How to complete this task:
Below are some records. Print exactly the lines between the one holding "names_a_tenant rec = true /\ capped" and the one holding "destruct Hq as (now", inclusive, and nothing else.

Entries supplied:
(* ===== verification/RotationClaims.v ===== *)
(** * What a refresh preserves, refuses and detects *)

From S2P Require Import Prelude Errors Types Crypto Jwt Redis RedisSession SessionSpec RedisRefine SessionStore Lineage MfaStore Engine TokenManager TokenVerify TokenRotate.

(** The record a presented refresh token leads to: that of its live session, or
    the one its single-shot recovery pointer carries while the successor lives
    and the lineage is not revoked. *)
Definition presents (k : SessionKind) (h : string) (a : AStore) (rec : SessionRecord) : Prop :=
  (exists t, a_live a k h = Some (rec, t)) \/
  (a_live a k h = None /\ exists s t, a_grace a k h = Some (s, rec, t) /\ is_Some (a_live a k s) /\
     family_alive k (sr_family_id rec) a = true).

(** The account a record belongs to, as the manager files it. *)
Definition tm_owner `{Crypto} (tm : TokenManagerService) (k : SessionKind) (rec : SessionRecord) : string :=
  subject_hash tm k (match k with SkDashboard => sr_tenant_id rec | SkPlatform => None end) (sr_user_id rec).

(** The identity and authority a rotation carries from one record to the next. *)
Definition carried (rec : SessionRecord) :=
  (sr_user_id rec, sr_tenant_id rec, sr_role rec, (sr_mfa_enabled rec, sr_mfa_verified rec),
   (sr_family_id rec, sr_family_created_at rec)).

Definition claimed (claims : DashboardClaims) :=
  (dc_sub claims, Some (dc_tenant_id claims), dc_role claims, (dc_mfa_enabled claims, dc_mfa_verified claims)).

Lemma dead_rotate_grace (k : SessionKind) (h : string) (a a1 : AStore) (rec : SessionRecord) :
  a_live a k h = None -> dead_rotate k h a = (Grace rec, a1) ->
  presents k h a rec /\ a1 = set_grace k h None a.
Proof.
  intros Hl. unfold dead_rotate, a_reuse_check.
  destruct (a_grace a k h) as [[[s rec'] t]|] eqn:Hg; [|by repeat case_match].
  destruct (a_live a k s) as [x|] eqn:Hs; [|cbn; by repeat case_match].
  destruct (family_alive k (sr_family_id rec') (set_grace k h None a)) eqn:Hf; [|done].
  intros [= <- <-]. split; [|done]. right. split; [done|]. exists s, t. by rewrite Hs.
Qed.

Section refresh.
Context `{CryptoLaws, Host, Base64, HeaderJson}.
Context `{ClaimsJson DashboardClaims, ClaimsJson PlatformClaims, ClaimsJson MfaTempClaims}.
Context {S U : Type} `{SessionStoreLaws S} `{MfaStore S}.
Context (tm : TokenManagerService) (Hsv : serviceable (S:=S) tm).

Lemma reissue_malformed (raw ip user_agent : string) (w : World S U) :
  is_refresh_token_shape raw = false -> reissue_tokens tm raw ip user_agent w = (Err RefreshTokenInvalid, w).
Proof. intros Hs. unfold reissue_tokens. by rewrite Hs. Qed.

(** Every run is one of four: see [reissue_live_ewp] and [reissue_dead_ewp]. *)
Lemma reissue_run (raw ip user_agent : string) (w w' : World S U) (r : result AuthError RotatedTokens) :
  ready (w_store w) -> reissue_tokens tm raw ip user_agent w = (r, w') ->
  let a := stands_for (w_store w) in
  refused r w w' a \/
  (exists rec now tokens, (exists t, a_live a SkDashboard (redis_hash raw) = Some (rec, t)) /\
     names_a_tenant rec = true /\ capped tm rec (clock (w_reads w)) = false /\
     let rec' := inherited SkDashboard rec ip user_agent now in
     let a' := a_rotated SkDashboard (rotation_ro tm SkDashboard raw (issued_refresh w) rec') a in
     r = Ok tokens /\ at_state w' a' /\ signed_for tm rec' a' tokens (issued_refresh w)) \/
  (exists rec a1, a_live a SkDashboard (redis_hash raw) = None /\
     dead_rotate SkDashboard (redis_hash raw) a = (Grace rec, a1) /\ recovered tm rec ip user_agent r w w' a1) \/
  (exists family a1, a_live a SkDashboard (redis_hash raw) = None /\
     dead_rotate SkDashboard (redis_hash raw) a = (Reused family, a1) /\
     replay_refused tm family ip user_agent r w w' a1) \/
  (exists a1, a_live a SkDashboard (redis_hash raw) = None /\
     dead_rotate SkDashboard (redis_hash raw) a = (Invalid, a1) /\ refused r w w' a1).
Proof.
  intros Hr Hrun a. assert (Hw : at_state w a) by done.
  destruct (is_refresh_token_shape raw) eqn:Hshape.
  2: { rewrite reissue_malformed in Hrun by done. simplify_eq. by left. }
  destruct (a_live a SkDashboard (redis_hash raw)) as [[rec t]|] eqn:Hl.
  - pose proof (ewp_run _ _ _ _ _ (reissue_live_ewp tm raw ip user_agent w a rec t Hsv Hw Hshape Hl) Hrun) as Hq.
    cbv beta in Hq. destruct (names_a_tenant rec) eqn:Hn; cbn [andb] in Hq; [|by left].
    destruct (capped tm rec (clock (w_reads w))) eqn:Hc; cbn [negb] in Hq; [by left|].
    destruct Hq as (now & tokens & Hres & Hw' & _ & Hsig). right. left. exists rec, now, tokens. split_and!; eauto.
  - pose proof (ewp_run _ _ _ _ _ (reissue_dead_ewp tm raw ip user_agent w a Hsv Hw Hshape Hl) Hrun) as Hq.
    cbv beta in Hq. destruct (dead_rotate SkDashboard (redis_hash raw) a) as [[rec|rec|family|] a1] eqn:Hd.
    + by destruct (dead_rotate_not_live _ _ _ _ _ Hd).
    + right. right. left. by exists rec, a1.
    + right. right. right. left. by exists family, a1.
    + right. right. right. right. by exists a1.
Qed.

Lemma find_rotated (k : SessionKind) (ro : SessionRotation) (a : AStore) :
  ro_old_hash ro <> ro_new_hash ro -> a_find k (ro_new_hash ro) (a_rotated k ro a) = Some (ro_new_record ro).
Proof.
  intros Hne. unfold a_find.
  assert (Hl : exists t, a_live (a_rotated k ro a) k (ro_new_hash ro) = Some (ro_new_record ro, t)).
  { unfold a_rotated. eexists. cbn. rewrite upd_at, decide_False by done.
    destruct (string_is_empty _), (bool_decide _); cbn; by rewrite upd_at, decide_True. }
  destruct Hl as [t ->]. done.
Qed.

Lemma find_recovered (rec : SessionRecord) (ip user_agent : string) (now : Z) (fresh : string) (a a2 : AStore) :
  recovery tm rec ip user_agent now fresh a = (true, a2) ->
  a_find SkDashboard (redis_hash fresh) a2 = Some (inherited SkDashboard rec ip user_agent now).
Proof.
  unfold recovery, a_create_recovered. cbv zeta. case_match; [|done]. intros [= <-]. apply a_find_create.
Qed.

Lemma signed_claims (rec : SessionRecord) (a : AStore) (tokens : RotatedTokens) (refresh ip user_agent : string) (now : Z) :
  names_a_tenant rec = true -> signed_for tm (inherited SkDashboard rec ip user_agent now) a tokens refresh ->
  exists claims, sign (stamp tm claims) (tm_key tm) = Ok (rt_access_token tokens) /\ claimed claims = (carried rec).1 /\
    dc_epoch claims = a_current_epoch SkDashboard (tm_owner tm SkDashboard rec) a.
Proof.
  unfold names_a_tenant. intros Hn (_ & claims & Hs & E1 & E2 & E3 & E4 & E5 & E6).
  exists claims. split; [done|]. cbn in *. unfold claimed, carried, tm_owner. cbn.
  destruct (sr_tenant_id rec) as [tenant|]; [|done]. cbn in *. by rewrite E1, E2, E3, E4, E5, E6.
Qed.

End refresh.

(** C4. A refresh carries the identity and nothing more: when [reissue_tokens]
    hands out a pair, the presented token led to a session record naming a
    tenant and not older than the absolute lifetime at a clock reading taken by
    the call; the new refresh token names a stored session of the same user,
    tenant, role, second-factor state, family and birth time; and the new access
    token is signed with that identity and the account's epoch, so a refresh can
    neither gain nor lose authority.  (Two refresh tokens with one digest would
    be a SHA-256 collision, which the last hypothesis excludes.) *)
Theorem refresh_carries_identity `{CryptoLaws, Host, Base64, HeaderJson}
    `{ClaimsJson DashboardClaims, ClaimsJson PlatformClaims, ClaimsJson MfaTempClaims}
    {S U : Type} `{SessionStoreLaws S} `{MfaStore S} (tm : TokenManagerService)
    (raw ip user_agent : string) (w w' : World S U) (tokens : RotatedTokens) :
  serviceable (S:=S) tm -> ready (w_store w) ->
  reissue_tokens tm raw ip user_agent w = (Ok tokens, w') ->
  redis_hash raw <> redis_hash (rt_refresh_token tokens) ->
  exists rec rec' claims i,
    presents SkDashboard (redis_hash raw) (stands_for (w_store w)) rec /\
    names_a_tenant rec = true /\ (w_reads w <= i)%nat /\ capped tm rec (clock i) = false /\
    a_find SkDashboard (redis_hash (rt_refresh_token tokens)) (stands_for (w_store w')) = Some rec' /\
    carried rec' = carried rec /\
    sign (stamp tm claims) (tm_key tm) = Ok (rt_access_token tokens) /\ claimed claims = (carried rec).1 /\
    dc_epoch claims = a_current_epoch SkDashboard (tm_owner tm SkDashboard rec) (stands_for (w_store w')).
Proof.
  intros Hsv Hr Hrun Hne. pose proof (reissue_run tm Hsv raw ip user_agent w w' _ Hr Hrun) as Hcases. cbv zeta in Hcases.
  destruct Hcases as [(? & _)|[Hrot|[Hrec|[(f & a1 & _ & _ & ? & _)|(a1 & _ & _ & ? & _)]]]]; try done.
  - destruct Hrot as (rec & now & tk & [t Hl] & Hn & Hc & [= <-] & [_ Hs] & Hsig).
    pose proof Hsig as [Href _]. rewrite Href in *.
    destruct (signed_claims tm rec _ tokens _ ip user_agent now Hn Hsig) as (claims & Htok & Hcl & He).
    exists rec, (inherited SkDashboard rec ip user_agent now), claims, (w_reads w). split_and!; try done; [by left; eauto | | ].
    + rewrite (a_find_proper _ _ _ _ Hs). by apply (find_rotated SkDashboard (rotation_ro tm SkDashboard raw (issued_refresh w) _)).
    + by rewrite He, (a_current_epoch_proper _ _ _ _ Hs).
  - destruct Hrec as (rec & a1 & Hl & Hd & i & Hi & Hrec). apply dead_rotate_grace in Hd as [Hp ->]; [|done].
    destruct (names_a_tenant rec) eqn:Hn; cbn [andb] in Hrec; [|by destruct Hrec as (? & _)].
    destruct (capped tm rec (clock i)) eqn:Hc; cbn [negb] in Hrec; [by destruct Hrec as (? & _)|].
    destruct Hrec as (now' & fresh & Hrec). destruct (recovery _ _ _ _ _ _ _) as [[] a2] eqn:Hcr;
      [|by destruct Hrec as (? & _)].
    destruct Hrec as ([_ Hs] & _ & tk & [= <-] & Hsig). pose proof Hsig as [Href _]. rewrite Href in *.
    destruct (signed_claims tm rec _ tokens _ ip user_agent now' Hn Hsig) as (claims & Htok & Hcl & He).
    exists rec, (inherited SkDashboard rec ip user_agent now'), claims, i. split_and!; try done.
    + rewrite (a_find_proper _ _ _ _ Hs). by eapply find_recovered.
    + by rewrite He, (a_current_epoch_proper _ _ _ _ Hs).
Qed.

(** The store creates no session between [a] and [a']. *)
Definition creates_none (a a' : AStore) : Prop :=
  forall k h x, a_live a' k h = Some x -> a_live a k h = Some x.

(** C25. The absolute lifetime binds on both doors: when every record the
    presented token could lead to, live or through its recovery pointer, is
    past the cap at every clock reading the call can take, the refresh is
    refused as an invalid token and no session is created. *)
Theorem capped_lineage_never_refreshes `{CryptoLaws, Host, Base64, HeaderJson}
    `{ClaimsJson DashboardClaims, ClaimsJson PlatformClaims, ClaimsJson MfaTempClaims}
    {S U : Type} `{SessionStoreLaws S} `{MfaStore S} (tm : TokenManagerService)
    (raw ip user_agent : string) (w w' : World S U) (r : result AuthError RotatedTokens) :
  serviceable (S:=S) tm -> ready (w_store w) ->
  (forall rec i, presents SkDashboard (redis_hash raw) (stands_for (w_store w)) rec -> (w_reads w <= i)%nat ->
     capped tm rec (clock i) = true) ->
  reissue_tokens tm raw ip user_agent w = (r, w') ->
  r = Err RefreshTokenInvalid /\ creates_none (stands_for (w_store w)) (stands_for (w_store w')).
Proof.
  intros Hsv Hr Hcap Hrun. pose proof (reissue_run tm Hsv raw ip user_agent w w' _ Hr Hrun) as Hcases. cbv zeta in Hcases.
  assert (Hdead : forall out a1, dead_rotate SkDashboard (redis_hash raw) (stands_for (w_store w)) = (out, a1) ->
            creates_none (stands_for (w_store w)) a1).
  { intros out a1. unfold dead_rotate. repeat case_match; intros [= _ <-] k h x; done. }
  destruct Hcases as [(-> & [_ Hs] & _)|[Hrot|[Hrec|[Hreu|(a1 & _ & Hd & -> & [_ Hs] & _)]]]].
  - split; [done|]. intros k h x. by rewrite (eqv_live _ _ Hs).
  - destruct Hrot as (rec & now & tk & [t Hl] & Hn & Hc & _). rewrite Hcap in Hc; [done | by left; eauto | done].
  - destruct Hrec as (rec & a1 & Hl & Hd & i & Hi & Hrec). pose proof (dead_rotate_grace _ _ _ _ _ Hl Hd) as [Hp _].
    rewrite (Hcap rec i Hp Hi), andb_false_r in Hrec. destruct Hrec as (-> & [_ Hs] & _).
    split; [done|]. intros k h x. rewrite (eqv_live _ _ Hs). by eapply Hdead.
  - destruct Hreu as (f & a1 & _ & Hd & -> & o & _ & [_ Hs] & _). split; [done|]. intros k h x.
    rewrite (eqv_live _ _ Hs). unfold a_revoke_family. destruct (string_is_empty f); [by eapply Hdead|].
    destruct o; cbn; case_decide; try done; by eapply Hdead.
  - split; [done|]. intros k h x. rewrite (eqv_live _ _ Hs). by eapply Hdead.
Qed.

(** C5. A replay ends the lineage: presenting a consumed token outside its
    grace window answers an invalid token, leaves no live session of its family
    and forgets the family (so no recovery pointer of it can be used), and tells
    the hooks the account, read from a live member of the family before it was
    revoked, whenever there was one. *)
Theorem replay_ends_lineage `{CryptoLaws, Host, Base64, HeaderJson}
    `{ClaimsJson DashboardClaims, ClaimsJson PlatformClaims, ClaimsJson MfaTempClaims}
    {S U : Type} `{SessionStoreLaws S} `{MfaStore S} (tm : TokenManagerService) (ttl : Z)
    (raw ip user_agent family : string) (w w' : World S U) (r : result AuthError RotatedTokens) (a1 : AStore) :
  serviceable (S:=S) tm -> ready (w_store w) -> is_refresh_token_shape raw = true ->
  sound (tm_owner tm) ttl (stands_for (w_store w)) ->
  a_live (stands_for (w_store w)) SkDashboard (redis_hash raw) = None ->
  dead_rotate SkDashboard (redis_hash raw) (stands_for (w_store w)) = (Reused family, a1) -> family <> "" ->
  reissue_tokens tm raw ip user_agent w = (r, w') ->
  r = Err RefreshTokenInvalid /\ dead_family (stands_for (w_store w')) SkDashboard family /\
  exists owner, family_owner SkDashboard family (stands_for (w_store w)) owner /\
    w_hooks w' = w_hooks w ++ reuse_hook owner family ip user_agent.
Proof.
  intros Hsv Hr Hshape Hsound Hl Hd Hne Hrun.
  pose proof (ewp_run _ _ _ _ _ (reissue_dead_ewp tm raw ip user_agent w _ Hsv (conj Hr (reflexivity _)) Hshape Hl) Hrun) as Hq.
  cbv beta in Hq. rewrite Hd in Hq. destruct Hq as (-> & o & Ho & [_ Hs] & Hh). split; [done|].
  assert (Ha1 : a1 = stands_for (w_store w) \/ a1 = set_grace SkDashboard (redis_hash raw) None (stands_for (w_store w))).
  { unfold dead_rotate in Hd. repeat case_match; simplify_eq; auto. }
  assert (Hsound1 : sound (tm_owner tm) ttl a1)
    by (destruct Ha1 as [->| ->]; [done | by apply set_grace_none_sound]).
  split.
  - eapply dead_family_equiv; [symmetry; apply equiv_same; exact Hs|]. by eapply revoke_family_kills.
  - exists o. split; [|done]. destruct Ha1 as [->| ->]; [done|]. exact Ho.
Qed.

Output:
     names_a_tenant rec = true /\ capped tm rec (clock (w_reads w)) = false /\
     let rec' := inherited SkDashboard rec ip user_agent now in
     let a' := a_rotated SkDashboard (rotation_ro tm SkDashboard raw (issued_refresh w) rec') a in
     r = Ok tokens /\ at_state w' a' /\ signed_for tm rec' a' tokens (issued_refresh w)) \/
  (exists rec a1, a_live a SkDashboard (redis_hash raw) = None /\
     dead_rotate SkDashboard (redis_hash raw) a = (Grace rec, a1) /\ recovered tm rec ip user_agent r w w' a1) \/
  (exists family a1, a_live a SkDashboard (redis_hash raw) = None /\
     dead_rotate SkDashboard (redis_hash raw) a = (Reused family, a1) /\
     replay_refused tm family ip user_agent r w w' a1) \/
  (exists a1, a_live a SkDashboard (redis_hash raw) = None /\
     dead_rotate SkDashboard (redis_hash raw) a = (Invalid, a1) /\ refused r w w' a1).
Proof.
  intros Hr Hrun a. assert (Hw : at_state w a) by done.
  destruct (is_refresh_token_shape raw) eqn:Hshape.
  2: { rewrite reissue_malformed in Hrun by done. simplify_eq. by left. }
  destruct (a_live a SkDashboard (redis_hash raw)) as [[rec t]|] eqn:Hl.
  - pose proof (ewp_run _ _ _ _ _ (reissue_live_ewp tm raw ip user_agent w a rec t Hsv Hw Hshape Hl) Hrun) as Hq.
    cbv beta in Hq. destruct (names_a_tenant rec) eqn:Hn; cbn [andb] in Hq; [|by left].
    destruct (capped tm rec (clock (w_reads w))) eqn:Hc; cbn [negb] in Hq; [by left|].
    destruct Hq as (now & tokens & Hres & Hw' & _ & Hsig). right. left. exists rec, now, tokens. split_and!; eauto.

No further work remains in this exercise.